* ACTION ITEM: There is one span to output from the data below: the lines starting at the line with "assert (kept s s3)" and ending at the line with "assert (layouts s". Output it exactly, ends included, nothing more.

* DATA TO USE:
BEGIN

Lemma files_wp ps pre ls (s : view) :
  Forall2 (fun kv (e : str * option layout) => e.1 = kv.1 /\ from_pin kv.2 e.2) pre ls ->
  wp (io_fold (fun ls (kv : str * pin) => l ← CodeView._file (M := M) page kv.1 kv.2; mret (ls ++ [(kv.1, l)])) ls ps)
    (fun ls' s' => frozen s s' /\ Forall2 (fun kv e => e.1 = kv.1 /\ from_pin kv.2 e.2) (pre ++ ps) ls' /\
       Forall (fun kv => exists row fp, dget kv.1 (rows s) = Some row /\ row_identity row = Some fp) ps)
    (fun _ => frozen s) s.
Proof.
  revert pre ls s. induction ps as [|kv ps IH]; intros pre ls s H; cbn [io_fold].
  - apply wp_ret. rewrite app_nil_r. split; [reflexivity | split; [done | constructor]].
  - apply wp_bind, wp_bind. eapply wp_mono; [apply file_wp | intros o s1 (H1 & Ho & Hr) | done]. apply wp_ret.
    eapply wp_mono; [apply (IH (pre ++ [kv])); apply Forall2_app; [exact H | by repeat constructor] | |].
    + intros ls' s2 (H2 & F & R). split; [by etransitivity |]. rewrite <- app_assoc in F. split; [exact F |].
      constructor; [done |]. destruct H1 as (E & _). by rewrite <- E.
    + intros e s2 H2. by etransitivity.
Qed.

Lemma observe_wp (s : view) : lively s ->
  wp (CodeView._observe (M := M) pins page)
    (fun _ s' => lively s' /\ rows s' = rows s /\ observed s' /\ (layouts s = [] \/ layouts s' = layouts s)) (fun _ => lively) s.
Proof.
  intros H. unfold CodeView._observe.
  assert (forall (e : exn) s', kept s s' -> lively s') as Herr by (by intros _ s' [? _]).
  apply wp_bind, wp_frozen; [auto with code | intros [] s1 X1%(frozen_kept _ _ H) | by intros ? s1 X%(frozen_kept _ _ H); apply Herr].
  apply wp_bind. eapply wp_mono; [apply paths_wp, X1 | intros [] s2 X2 | by intros e s2 [? _]].
  apply (kept_trans _ _ _ X1) in X2. clear X1.
  apply wp_bind. eapply wp_mono; [apply (files_wp pins [] []); constructor | intros ls s3 (X3 & F & R) | intros e s3 X3; eapply frozen_lively, X2; exact X3].
  assert (kept s s3) as K3 by (eapply kept_trans; [exact X2 | apply frozen_kept; [apply X2 | done]]).
  apply wp_bind, wp_check; [intros _ | intros _; apply K3]. apply wp_bind, wp_reads; [intros same [= <-] | done].
  apply wp_bind, wp_check; [intros Hsame | intros _; apply K3]. apply wp_bind, wp_update.
  assert (layouts s = [] \/ ls = layouts s) as Hls.
  { destruct K3 as (_ & _ & E3). rewrite E3 in Hsame. destruct (layouts s) as [|x old]; [by left | right]. symmetry. by apply bool_decide_eq_true_1 in Hsame. }
  set (s4 := with_layouts ls s3).
  assert (lively s4) as L4.
  { destruct K3 as ((B & T & _ & C) & _ & _). split; [exact B |]. split; [exact T |]. split; [by right | exact C]. }
  apply wp_bind. eapply wp_mono; [apply paths_wp, L4 | intros [] s5 K5 | by intros e s5 [? _]].
  apply wp_frozen; [auto with code | intros [] s6 X6 | intros e s6 X6; eapply frozen_lively; [exact X6 | apply K5]].
  assert (kept s4 s6) as (L6 & R6 & E6) by (eapply kept_trans; [exact K5 | apply frozen_kept; [apply K5 | done]]).
  cbn [s4 with_layouts rows layouts] in R6, E6. split; [done |]. split; [rewrite R6; apply K3 |]. split.
  - split; [by rewrite E6 |]. rewrite R6. destruct X3 as (-> & _). done.
  - by rewrite E6.
Qed.

(** ** The operations *)

(** A statement that depends on the rows and the layouts alone. *)
Definition of_contents (Q : view -> Prop) : Prop := forall s s', rows s' = rows s -> layouts s' = layouts s -> Q s -> Q s'.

END

* THE ANSWER:
  assert (kept s s3) as K3 by (eapply kept_trans; [exact X2 | apply frozen_kept; [apply X2 | done]]).
  apply wp_bind, wp_check; [intros _ | intros _; apply K3]. apply wp_bind, wp_reads; [intros same [= <-] | done].
  apply wp_bind, wp_check; [intros Hsame | intros _; apply K3]. apply wp_bind, wp_update.
  assert (layouts s = [] \/ ls = layouts s) as Hls.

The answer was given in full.